▽

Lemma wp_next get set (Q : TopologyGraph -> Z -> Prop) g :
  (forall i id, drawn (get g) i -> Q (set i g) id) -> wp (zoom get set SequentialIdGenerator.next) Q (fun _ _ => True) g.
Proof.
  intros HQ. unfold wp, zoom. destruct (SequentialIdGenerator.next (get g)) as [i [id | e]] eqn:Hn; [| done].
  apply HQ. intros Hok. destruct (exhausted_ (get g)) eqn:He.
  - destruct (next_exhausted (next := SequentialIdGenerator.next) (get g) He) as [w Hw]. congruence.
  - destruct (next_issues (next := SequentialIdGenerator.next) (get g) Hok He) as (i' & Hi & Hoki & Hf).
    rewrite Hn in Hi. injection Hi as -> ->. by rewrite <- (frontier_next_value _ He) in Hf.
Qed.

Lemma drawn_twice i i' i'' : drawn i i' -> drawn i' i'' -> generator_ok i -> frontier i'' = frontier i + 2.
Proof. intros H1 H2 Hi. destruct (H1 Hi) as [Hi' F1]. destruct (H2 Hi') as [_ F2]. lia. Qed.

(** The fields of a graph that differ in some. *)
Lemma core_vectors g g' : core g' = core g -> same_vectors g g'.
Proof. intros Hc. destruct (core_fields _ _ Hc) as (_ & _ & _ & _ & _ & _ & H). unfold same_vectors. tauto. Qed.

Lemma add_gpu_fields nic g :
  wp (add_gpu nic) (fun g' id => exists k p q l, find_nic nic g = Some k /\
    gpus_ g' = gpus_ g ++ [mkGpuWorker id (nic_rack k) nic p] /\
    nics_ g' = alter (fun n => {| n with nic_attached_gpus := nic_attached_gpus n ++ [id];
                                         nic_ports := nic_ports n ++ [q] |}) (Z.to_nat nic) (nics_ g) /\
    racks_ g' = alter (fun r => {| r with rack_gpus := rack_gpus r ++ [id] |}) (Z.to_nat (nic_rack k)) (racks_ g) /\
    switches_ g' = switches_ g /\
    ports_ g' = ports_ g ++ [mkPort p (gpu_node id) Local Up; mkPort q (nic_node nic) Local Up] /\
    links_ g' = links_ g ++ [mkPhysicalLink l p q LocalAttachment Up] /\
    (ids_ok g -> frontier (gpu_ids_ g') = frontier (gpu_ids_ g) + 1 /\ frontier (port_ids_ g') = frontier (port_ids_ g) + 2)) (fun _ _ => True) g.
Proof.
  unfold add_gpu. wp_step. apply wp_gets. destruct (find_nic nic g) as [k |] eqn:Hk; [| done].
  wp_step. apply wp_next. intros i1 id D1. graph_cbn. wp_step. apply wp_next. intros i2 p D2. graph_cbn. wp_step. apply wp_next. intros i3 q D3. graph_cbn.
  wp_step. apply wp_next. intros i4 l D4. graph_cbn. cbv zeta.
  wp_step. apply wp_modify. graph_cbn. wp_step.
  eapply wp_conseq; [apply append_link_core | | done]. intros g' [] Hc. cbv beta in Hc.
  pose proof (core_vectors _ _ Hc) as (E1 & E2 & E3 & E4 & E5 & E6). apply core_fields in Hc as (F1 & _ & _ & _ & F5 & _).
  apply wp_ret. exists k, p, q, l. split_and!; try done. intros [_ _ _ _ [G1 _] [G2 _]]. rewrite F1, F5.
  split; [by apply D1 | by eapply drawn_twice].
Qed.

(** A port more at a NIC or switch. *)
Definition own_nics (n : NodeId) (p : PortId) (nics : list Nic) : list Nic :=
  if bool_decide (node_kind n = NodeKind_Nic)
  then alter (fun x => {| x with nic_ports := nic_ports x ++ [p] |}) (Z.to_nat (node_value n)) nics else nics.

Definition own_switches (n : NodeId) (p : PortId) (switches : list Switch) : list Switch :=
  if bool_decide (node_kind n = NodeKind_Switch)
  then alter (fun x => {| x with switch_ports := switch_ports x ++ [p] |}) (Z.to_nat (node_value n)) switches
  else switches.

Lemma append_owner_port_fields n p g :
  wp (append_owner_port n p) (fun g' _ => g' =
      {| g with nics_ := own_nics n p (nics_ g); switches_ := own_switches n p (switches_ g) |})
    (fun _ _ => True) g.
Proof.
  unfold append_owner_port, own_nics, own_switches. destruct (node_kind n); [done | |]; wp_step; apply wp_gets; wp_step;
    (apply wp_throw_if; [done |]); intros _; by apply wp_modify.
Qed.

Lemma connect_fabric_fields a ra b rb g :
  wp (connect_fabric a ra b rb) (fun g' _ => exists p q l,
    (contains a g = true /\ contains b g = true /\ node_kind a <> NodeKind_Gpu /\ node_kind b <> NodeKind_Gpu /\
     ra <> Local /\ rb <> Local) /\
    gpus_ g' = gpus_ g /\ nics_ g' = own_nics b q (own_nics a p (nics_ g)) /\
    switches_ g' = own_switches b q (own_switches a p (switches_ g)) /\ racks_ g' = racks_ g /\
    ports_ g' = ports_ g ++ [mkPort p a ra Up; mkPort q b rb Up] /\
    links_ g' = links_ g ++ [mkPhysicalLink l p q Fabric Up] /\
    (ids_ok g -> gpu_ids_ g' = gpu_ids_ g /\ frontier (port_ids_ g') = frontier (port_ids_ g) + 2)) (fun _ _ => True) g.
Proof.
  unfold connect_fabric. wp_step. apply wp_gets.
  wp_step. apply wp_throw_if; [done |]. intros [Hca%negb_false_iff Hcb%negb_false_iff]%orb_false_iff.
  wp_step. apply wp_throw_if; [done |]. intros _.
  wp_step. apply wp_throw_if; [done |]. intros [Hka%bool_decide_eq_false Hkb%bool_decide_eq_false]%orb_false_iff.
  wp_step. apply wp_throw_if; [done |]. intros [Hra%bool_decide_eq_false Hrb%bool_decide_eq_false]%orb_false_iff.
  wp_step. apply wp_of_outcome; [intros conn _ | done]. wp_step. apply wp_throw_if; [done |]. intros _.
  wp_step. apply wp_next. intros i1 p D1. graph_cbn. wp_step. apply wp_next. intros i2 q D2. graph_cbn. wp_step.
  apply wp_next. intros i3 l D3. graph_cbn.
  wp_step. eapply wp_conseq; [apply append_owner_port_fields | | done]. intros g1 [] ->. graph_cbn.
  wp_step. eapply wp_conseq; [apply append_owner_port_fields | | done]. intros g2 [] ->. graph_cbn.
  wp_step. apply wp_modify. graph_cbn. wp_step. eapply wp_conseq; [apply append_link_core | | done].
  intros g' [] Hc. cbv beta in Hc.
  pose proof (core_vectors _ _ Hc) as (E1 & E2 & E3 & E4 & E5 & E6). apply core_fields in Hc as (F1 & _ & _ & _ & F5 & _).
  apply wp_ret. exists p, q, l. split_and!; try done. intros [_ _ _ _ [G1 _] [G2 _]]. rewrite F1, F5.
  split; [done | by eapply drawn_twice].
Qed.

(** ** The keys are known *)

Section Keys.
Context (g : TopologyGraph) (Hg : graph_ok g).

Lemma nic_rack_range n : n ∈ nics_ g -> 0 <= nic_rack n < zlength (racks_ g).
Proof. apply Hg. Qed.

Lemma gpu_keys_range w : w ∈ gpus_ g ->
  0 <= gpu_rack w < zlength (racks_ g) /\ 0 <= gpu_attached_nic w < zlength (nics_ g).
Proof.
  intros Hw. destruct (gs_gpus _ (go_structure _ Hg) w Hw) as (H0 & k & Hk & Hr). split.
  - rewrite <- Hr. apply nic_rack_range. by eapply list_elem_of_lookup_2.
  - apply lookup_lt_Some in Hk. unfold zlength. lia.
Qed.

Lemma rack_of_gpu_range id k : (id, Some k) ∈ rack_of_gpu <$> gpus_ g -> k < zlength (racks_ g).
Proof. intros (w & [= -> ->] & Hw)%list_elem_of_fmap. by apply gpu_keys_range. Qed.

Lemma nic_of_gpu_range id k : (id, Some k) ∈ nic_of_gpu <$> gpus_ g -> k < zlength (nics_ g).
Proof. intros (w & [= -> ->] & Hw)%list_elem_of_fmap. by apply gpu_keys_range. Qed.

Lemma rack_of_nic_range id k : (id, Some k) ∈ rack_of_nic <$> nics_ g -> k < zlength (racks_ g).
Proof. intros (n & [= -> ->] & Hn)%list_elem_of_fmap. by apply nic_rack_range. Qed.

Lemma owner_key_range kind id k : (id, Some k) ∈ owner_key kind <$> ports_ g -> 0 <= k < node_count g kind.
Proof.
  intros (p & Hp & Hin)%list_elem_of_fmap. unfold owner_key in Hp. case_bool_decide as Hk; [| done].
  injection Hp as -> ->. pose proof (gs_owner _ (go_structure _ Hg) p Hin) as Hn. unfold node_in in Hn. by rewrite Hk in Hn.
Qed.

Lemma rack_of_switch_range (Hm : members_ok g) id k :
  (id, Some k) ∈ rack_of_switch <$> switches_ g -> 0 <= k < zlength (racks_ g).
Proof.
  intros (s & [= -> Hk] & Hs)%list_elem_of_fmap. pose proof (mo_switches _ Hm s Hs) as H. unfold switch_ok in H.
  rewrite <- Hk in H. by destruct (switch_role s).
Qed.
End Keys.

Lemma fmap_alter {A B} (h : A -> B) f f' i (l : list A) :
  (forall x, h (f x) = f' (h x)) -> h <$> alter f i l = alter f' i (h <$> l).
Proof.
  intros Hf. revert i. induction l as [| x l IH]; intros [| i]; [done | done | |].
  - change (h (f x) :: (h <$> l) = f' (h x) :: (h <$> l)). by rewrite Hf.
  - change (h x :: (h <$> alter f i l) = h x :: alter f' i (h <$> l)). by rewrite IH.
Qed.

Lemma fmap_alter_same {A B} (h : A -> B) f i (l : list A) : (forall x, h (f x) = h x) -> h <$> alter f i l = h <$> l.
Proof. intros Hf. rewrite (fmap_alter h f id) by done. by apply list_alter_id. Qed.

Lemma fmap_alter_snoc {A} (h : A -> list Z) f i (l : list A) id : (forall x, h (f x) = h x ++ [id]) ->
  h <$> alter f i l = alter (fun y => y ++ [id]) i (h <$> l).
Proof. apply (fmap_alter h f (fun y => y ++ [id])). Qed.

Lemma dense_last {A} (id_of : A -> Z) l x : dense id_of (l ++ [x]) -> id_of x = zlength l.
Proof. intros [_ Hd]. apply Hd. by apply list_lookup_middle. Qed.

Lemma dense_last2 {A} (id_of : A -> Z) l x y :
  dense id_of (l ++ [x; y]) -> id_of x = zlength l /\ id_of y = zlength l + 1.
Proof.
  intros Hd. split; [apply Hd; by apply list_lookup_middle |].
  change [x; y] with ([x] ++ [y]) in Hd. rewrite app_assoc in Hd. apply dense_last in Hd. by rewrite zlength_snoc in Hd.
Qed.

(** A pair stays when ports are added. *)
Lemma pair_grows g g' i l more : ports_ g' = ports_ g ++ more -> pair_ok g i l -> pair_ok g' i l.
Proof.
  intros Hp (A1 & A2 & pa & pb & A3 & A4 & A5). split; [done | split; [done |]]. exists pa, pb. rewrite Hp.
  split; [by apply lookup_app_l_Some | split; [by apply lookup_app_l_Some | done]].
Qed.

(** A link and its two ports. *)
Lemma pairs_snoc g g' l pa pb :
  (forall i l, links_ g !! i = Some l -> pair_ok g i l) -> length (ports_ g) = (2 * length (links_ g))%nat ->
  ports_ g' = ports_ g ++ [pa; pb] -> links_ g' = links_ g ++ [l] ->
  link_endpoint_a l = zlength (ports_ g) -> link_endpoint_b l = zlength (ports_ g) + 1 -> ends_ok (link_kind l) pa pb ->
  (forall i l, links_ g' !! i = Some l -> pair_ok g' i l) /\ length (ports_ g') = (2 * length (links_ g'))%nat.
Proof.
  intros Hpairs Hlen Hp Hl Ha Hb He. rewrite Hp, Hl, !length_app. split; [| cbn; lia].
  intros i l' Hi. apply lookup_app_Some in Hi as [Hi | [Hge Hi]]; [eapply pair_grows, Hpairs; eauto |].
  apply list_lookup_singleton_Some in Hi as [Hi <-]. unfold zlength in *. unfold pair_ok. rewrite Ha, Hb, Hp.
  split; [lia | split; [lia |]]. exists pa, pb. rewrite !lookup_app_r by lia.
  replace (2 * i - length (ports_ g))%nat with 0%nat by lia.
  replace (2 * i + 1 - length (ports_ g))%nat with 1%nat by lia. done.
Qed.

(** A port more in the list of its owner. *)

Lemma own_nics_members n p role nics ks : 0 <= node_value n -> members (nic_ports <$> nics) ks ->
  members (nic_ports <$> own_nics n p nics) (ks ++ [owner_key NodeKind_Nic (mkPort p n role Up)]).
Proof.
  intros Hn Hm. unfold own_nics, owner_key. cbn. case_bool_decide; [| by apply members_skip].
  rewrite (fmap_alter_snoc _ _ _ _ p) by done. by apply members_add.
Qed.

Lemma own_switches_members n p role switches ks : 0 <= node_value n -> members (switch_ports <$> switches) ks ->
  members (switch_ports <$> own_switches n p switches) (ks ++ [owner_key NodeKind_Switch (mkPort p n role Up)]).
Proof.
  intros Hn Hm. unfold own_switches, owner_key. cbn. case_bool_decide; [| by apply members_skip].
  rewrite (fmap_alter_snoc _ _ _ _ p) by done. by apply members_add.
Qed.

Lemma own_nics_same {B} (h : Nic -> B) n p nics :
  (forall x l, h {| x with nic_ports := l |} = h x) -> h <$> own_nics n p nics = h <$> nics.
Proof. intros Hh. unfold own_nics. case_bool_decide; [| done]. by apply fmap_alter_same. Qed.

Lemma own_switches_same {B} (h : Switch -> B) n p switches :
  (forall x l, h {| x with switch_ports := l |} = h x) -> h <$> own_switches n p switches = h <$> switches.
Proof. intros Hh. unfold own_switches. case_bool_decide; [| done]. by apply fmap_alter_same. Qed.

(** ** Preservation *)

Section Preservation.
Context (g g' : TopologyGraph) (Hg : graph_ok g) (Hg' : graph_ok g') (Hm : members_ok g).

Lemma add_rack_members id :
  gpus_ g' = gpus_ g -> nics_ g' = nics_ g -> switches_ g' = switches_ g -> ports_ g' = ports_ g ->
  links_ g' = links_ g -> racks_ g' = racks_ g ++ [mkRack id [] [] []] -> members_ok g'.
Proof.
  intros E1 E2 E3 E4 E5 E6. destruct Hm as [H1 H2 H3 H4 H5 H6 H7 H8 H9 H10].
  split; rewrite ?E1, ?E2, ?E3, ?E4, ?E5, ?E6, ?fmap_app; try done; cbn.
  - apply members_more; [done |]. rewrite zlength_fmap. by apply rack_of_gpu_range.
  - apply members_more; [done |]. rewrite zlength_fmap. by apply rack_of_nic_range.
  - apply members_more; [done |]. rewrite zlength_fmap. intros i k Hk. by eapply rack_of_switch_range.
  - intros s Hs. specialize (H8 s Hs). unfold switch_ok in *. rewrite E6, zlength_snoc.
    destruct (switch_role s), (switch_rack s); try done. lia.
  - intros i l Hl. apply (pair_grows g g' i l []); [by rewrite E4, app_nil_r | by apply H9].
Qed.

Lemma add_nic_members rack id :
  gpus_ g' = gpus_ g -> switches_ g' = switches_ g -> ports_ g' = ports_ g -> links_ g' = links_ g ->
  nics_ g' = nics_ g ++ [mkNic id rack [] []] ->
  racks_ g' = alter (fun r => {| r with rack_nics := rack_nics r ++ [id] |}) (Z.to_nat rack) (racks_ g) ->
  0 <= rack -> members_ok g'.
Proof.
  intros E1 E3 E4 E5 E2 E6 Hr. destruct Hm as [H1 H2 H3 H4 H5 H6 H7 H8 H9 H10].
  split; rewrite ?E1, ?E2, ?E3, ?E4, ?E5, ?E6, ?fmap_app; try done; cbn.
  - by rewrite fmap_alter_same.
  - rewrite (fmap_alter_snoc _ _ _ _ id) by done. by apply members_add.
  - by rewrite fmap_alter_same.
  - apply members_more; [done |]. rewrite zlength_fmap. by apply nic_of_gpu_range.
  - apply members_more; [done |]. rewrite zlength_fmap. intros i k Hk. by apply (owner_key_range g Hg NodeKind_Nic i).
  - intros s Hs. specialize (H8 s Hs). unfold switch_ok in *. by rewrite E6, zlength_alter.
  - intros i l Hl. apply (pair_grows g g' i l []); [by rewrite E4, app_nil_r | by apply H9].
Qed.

△
▽

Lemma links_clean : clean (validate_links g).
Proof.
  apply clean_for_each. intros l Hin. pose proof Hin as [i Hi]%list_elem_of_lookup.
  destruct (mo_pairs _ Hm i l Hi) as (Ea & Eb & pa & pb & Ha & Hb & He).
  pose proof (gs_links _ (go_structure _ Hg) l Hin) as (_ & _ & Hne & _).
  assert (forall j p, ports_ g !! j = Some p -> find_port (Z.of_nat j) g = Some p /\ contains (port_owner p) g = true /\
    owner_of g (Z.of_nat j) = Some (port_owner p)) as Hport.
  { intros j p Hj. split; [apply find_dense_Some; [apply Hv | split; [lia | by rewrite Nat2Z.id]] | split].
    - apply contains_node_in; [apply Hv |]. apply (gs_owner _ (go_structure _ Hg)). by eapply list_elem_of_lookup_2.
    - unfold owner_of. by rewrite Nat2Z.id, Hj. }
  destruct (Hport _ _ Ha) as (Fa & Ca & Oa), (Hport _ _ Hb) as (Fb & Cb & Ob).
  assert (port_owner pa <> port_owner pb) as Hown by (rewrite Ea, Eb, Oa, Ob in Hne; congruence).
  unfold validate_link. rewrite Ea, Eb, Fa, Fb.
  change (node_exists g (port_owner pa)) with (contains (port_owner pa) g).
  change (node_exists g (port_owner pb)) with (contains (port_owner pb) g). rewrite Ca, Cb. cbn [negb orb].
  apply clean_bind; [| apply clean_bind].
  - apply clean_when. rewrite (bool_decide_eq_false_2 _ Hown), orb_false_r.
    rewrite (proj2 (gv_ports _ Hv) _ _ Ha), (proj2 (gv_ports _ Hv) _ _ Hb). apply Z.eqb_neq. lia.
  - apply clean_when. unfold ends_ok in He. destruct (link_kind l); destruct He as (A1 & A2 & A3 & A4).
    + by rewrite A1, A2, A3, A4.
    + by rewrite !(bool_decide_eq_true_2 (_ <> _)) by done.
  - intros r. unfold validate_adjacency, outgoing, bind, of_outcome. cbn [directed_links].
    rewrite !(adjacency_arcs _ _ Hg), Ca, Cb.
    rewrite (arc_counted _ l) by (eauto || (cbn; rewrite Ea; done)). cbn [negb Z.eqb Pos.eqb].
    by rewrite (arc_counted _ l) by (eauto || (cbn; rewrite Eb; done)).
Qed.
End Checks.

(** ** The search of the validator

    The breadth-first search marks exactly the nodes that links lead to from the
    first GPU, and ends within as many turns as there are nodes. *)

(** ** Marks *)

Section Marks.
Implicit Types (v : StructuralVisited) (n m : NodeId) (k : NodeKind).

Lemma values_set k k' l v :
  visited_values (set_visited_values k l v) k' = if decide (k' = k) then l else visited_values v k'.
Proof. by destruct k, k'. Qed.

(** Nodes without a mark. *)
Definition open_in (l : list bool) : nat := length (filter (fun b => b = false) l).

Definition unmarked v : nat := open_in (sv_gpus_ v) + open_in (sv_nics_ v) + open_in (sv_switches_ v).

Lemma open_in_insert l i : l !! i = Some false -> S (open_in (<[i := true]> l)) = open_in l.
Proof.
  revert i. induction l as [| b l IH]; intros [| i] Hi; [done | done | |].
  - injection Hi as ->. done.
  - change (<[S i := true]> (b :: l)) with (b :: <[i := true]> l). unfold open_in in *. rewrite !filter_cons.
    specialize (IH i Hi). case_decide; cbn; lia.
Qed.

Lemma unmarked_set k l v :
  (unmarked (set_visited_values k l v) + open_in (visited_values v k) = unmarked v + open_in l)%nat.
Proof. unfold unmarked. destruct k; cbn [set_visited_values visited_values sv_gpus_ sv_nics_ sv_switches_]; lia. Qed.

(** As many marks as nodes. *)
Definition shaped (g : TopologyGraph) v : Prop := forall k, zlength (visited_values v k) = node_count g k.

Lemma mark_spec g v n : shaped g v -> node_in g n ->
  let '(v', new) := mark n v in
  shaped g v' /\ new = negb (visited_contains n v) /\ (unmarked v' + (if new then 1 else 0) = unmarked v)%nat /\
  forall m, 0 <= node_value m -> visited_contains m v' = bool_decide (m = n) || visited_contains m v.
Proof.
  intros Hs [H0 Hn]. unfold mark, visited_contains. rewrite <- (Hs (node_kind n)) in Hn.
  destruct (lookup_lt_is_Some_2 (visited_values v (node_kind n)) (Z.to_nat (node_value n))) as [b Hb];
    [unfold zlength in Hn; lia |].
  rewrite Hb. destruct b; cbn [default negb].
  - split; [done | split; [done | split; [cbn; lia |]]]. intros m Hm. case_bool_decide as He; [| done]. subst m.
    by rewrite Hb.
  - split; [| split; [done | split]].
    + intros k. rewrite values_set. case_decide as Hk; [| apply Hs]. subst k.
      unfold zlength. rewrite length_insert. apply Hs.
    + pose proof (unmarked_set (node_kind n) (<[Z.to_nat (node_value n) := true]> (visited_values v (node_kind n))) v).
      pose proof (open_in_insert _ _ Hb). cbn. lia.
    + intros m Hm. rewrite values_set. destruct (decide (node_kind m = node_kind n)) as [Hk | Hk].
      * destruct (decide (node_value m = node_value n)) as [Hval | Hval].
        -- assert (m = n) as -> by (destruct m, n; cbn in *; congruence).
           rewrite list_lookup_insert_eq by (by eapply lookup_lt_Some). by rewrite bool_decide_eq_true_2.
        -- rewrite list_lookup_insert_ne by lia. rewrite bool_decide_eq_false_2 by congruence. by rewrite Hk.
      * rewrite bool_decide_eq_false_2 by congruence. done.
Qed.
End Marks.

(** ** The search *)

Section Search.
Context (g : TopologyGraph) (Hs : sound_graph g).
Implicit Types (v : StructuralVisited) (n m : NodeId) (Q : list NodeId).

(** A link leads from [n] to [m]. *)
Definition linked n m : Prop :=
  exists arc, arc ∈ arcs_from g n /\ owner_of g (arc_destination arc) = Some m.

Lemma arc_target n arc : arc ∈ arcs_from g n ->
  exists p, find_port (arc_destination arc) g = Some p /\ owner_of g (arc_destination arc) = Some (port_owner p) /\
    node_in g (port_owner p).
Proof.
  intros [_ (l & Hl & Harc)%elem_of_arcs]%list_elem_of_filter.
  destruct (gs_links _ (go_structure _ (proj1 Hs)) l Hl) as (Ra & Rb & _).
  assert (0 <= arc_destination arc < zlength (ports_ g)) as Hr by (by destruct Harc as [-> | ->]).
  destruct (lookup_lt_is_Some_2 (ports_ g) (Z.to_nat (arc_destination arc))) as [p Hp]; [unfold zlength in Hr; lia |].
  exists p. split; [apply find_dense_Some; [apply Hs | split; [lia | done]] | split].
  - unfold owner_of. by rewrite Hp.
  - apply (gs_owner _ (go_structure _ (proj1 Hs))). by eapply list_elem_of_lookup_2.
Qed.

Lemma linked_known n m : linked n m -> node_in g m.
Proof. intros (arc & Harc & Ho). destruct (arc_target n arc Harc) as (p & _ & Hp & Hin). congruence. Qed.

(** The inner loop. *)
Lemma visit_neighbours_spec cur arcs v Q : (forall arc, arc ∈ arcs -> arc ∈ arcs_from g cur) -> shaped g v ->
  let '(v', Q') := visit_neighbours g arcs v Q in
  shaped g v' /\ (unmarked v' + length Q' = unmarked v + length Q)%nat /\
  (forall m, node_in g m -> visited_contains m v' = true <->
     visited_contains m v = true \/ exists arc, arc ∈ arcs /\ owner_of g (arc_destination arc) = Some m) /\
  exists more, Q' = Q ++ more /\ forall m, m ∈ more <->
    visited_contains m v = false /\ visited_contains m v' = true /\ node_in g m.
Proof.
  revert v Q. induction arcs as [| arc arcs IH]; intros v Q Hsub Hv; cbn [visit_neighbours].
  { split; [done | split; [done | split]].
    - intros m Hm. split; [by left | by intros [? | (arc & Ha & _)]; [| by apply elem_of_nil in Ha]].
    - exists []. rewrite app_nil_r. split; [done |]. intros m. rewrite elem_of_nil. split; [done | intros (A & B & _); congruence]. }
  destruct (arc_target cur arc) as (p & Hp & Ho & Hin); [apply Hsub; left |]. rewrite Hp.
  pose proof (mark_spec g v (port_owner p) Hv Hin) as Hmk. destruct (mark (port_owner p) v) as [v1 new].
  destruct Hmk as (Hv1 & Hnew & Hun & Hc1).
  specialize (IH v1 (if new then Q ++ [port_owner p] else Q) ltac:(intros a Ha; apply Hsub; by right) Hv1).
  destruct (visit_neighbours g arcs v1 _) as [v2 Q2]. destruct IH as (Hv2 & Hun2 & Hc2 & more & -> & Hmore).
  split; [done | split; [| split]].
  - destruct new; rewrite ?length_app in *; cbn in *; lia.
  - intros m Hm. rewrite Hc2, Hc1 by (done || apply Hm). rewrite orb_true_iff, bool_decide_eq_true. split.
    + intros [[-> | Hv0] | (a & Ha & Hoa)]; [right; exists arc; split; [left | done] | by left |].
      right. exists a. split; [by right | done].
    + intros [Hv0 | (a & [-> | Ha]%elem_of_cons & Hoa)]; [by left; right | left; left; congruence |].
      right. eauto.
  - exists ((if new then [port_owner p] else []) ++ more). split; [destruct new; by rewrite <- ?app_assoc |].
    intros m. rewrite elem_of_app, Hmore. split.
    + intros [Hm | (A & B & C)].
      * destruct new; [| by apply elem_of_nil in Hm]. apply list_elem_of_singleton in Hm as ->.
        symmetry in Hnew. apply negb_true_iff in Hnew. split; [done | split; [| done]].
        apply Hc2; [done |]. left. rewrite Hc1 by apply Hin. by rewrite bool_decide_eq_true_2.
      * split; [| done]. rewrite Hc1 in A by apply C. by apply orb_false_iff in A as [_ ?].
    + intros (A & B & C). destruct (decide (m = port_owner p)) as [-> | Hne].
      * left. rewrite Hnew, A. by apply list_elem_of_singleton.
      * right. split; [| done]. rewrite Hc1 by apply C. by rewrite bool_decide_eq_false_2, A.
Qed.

△

ASSIGNMENT: Would you copy out exactly the lines above that start at the one containing "g1 [] ->. graph_cbn." and end at the one containing "Section Keys.", inclusive?

SOLUTION TO THIS EXERCISE:
  wp_step. eapply wp_conseq; [apply append_owner_port_fields | | done]. intros g1 [] ->. graph_cbn.
  wp_step. eapply wp_conseq; [apply append_owner_port_fields | | done]. intros g2 [] ->. graph_cbn.
  wp_step. apply wp_modify. graph_cbn. wp_step. eapply wp_conseq; [apply append_link_core | | done].
  intros g' [] Hc. cbv beta in Hc.
  pose proof (core_vectors _ _ Hc) as (E1 & E2 & E3 & E4 & E5 & E6). apply core_fields in Hc as (F1 & _ & _ & _ & F5 & _).
  apply wp_ret. exists p, q, l. split_and!; try done. intros [_ _ _ _ [G1 _] [G2 _]]. rewrite F1, F5.
  split; [done | by eapply drawn_twice].
Qed.

(** ** The keys are known *)

Section Keys.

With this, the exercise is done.